Archmage and Mana Focusing has ~3.5% chance to appear. Other single pick retorts are ~9.5%, double pick retorts are ~9%. The effect on Archmage and Mana Focusing is far greater than expected!

Also calculated the chance for the highest number of books the player has in a realm :
0 books : never rolled
1 books : ~0.1%
2 books : 2.64%
3 books : 8%
4 books :15%
5 books : 18%
6 books : 18.5%
7 books : 14.5%
8 books : 10.4%
9 books : 6%
10 books : 6%

I think this is a reasonable distribution.

Chance to have books from
1 realm : 6%
2 realms : 37%
3 realms : 38%
4 realms : 16%
5 realms : 2%

however, chance to have at least 3 books from
no realms : 3%
1 realm : 40%
2 realms : 48%
3 realms : 8%
4 realms : 0.04%

I think these are also acceptable numbers.

Number of retorts generates :
0 retorts : 45%
1 retort : 12%
2 retorts : 12%
3 retorts : 11%
4 retorts : 8%
5 retorts : 5%
6 retorts : 4.5%

The chance of 5-6 retorts might be too high?
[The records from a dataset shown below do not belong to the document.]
(** * gym-ai-coach: the prompt assembler of [coach.py]

    A shallow embedding of [load_markdown_context], [load_yaml_context] and
    [build_prompt], with the parts of the Python runtime they call
    ([str.strip], [str.join], [str.format], list slicing, [sorted],
    [pathlib]), and the properties of the aggregators and of the prompt
    builder. *)

From Stdlib Require Import List ZArith NArith Lia Bool.
From Stdlib Require Import Sorted Permutation.
From Stdlib Require Ascii String DecimalString.
Import ListNotations String.StringSyntax.

Local Open Scope Z_scope.

(** ** Python strings

    A Python [str] is a sequence of Unicode code points: [len] counts code
    points and slicing cuts between them. *)

Definition char := N.
Definition str := list char.

(** Literals of the source are written as Rocq strings (UTF-8 bytes) and
    decoded to code points. *)

Fixpoint utf8_decode (bs : list N) : str :=
  match bs with
  | [] => []
  | b0 :: t0 =>
    if (b0 <? 128)%N then b0 :: utf8_decode t0
    else match t0 with
    | [] => [65533%N]
    | b1 :: t1 =>
      if (b0 <? 224)%N
      then ((b0 - 192) * 64 + (b1 - 128))%N :: utf8_decode t1
      else match t1 with
      | [] => [65533%N]
      | b2 :: t2 =>
        if (b0 <? 240)%N
        then ((b0 - 224) * 4096 + (b1 - 128) * 64 + (b2 - 128))%N
               :: utf8_decode t2
        else match t2 with
        | [] => [65533%N]
        | b3 :: t3 =>
          ((b0 - 240) * 262144 + (b1 - 128) * 4096
             + (b2 - 128) * 64 + (b3 - 128))%N :: utf8_decode t3
        end
      end
    end
  end.

Definition lit (s : String.string) : str :=
  utf8_decode (map Ascii.N_of_ascii (String.list_ascii_of_string s)).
As we now know the chance of those two retorts being about one third of the normal, we can triple their chance to prevent this effect. Tests made with a tripling effect generates them at around 7.5%, still lower than normal but not significantly. I think removing the restriction from the game is a better solution though. Archmage+Mana Focusing with 2 books in each realm might actually be a pretty fun and playable wizard for early game strategies.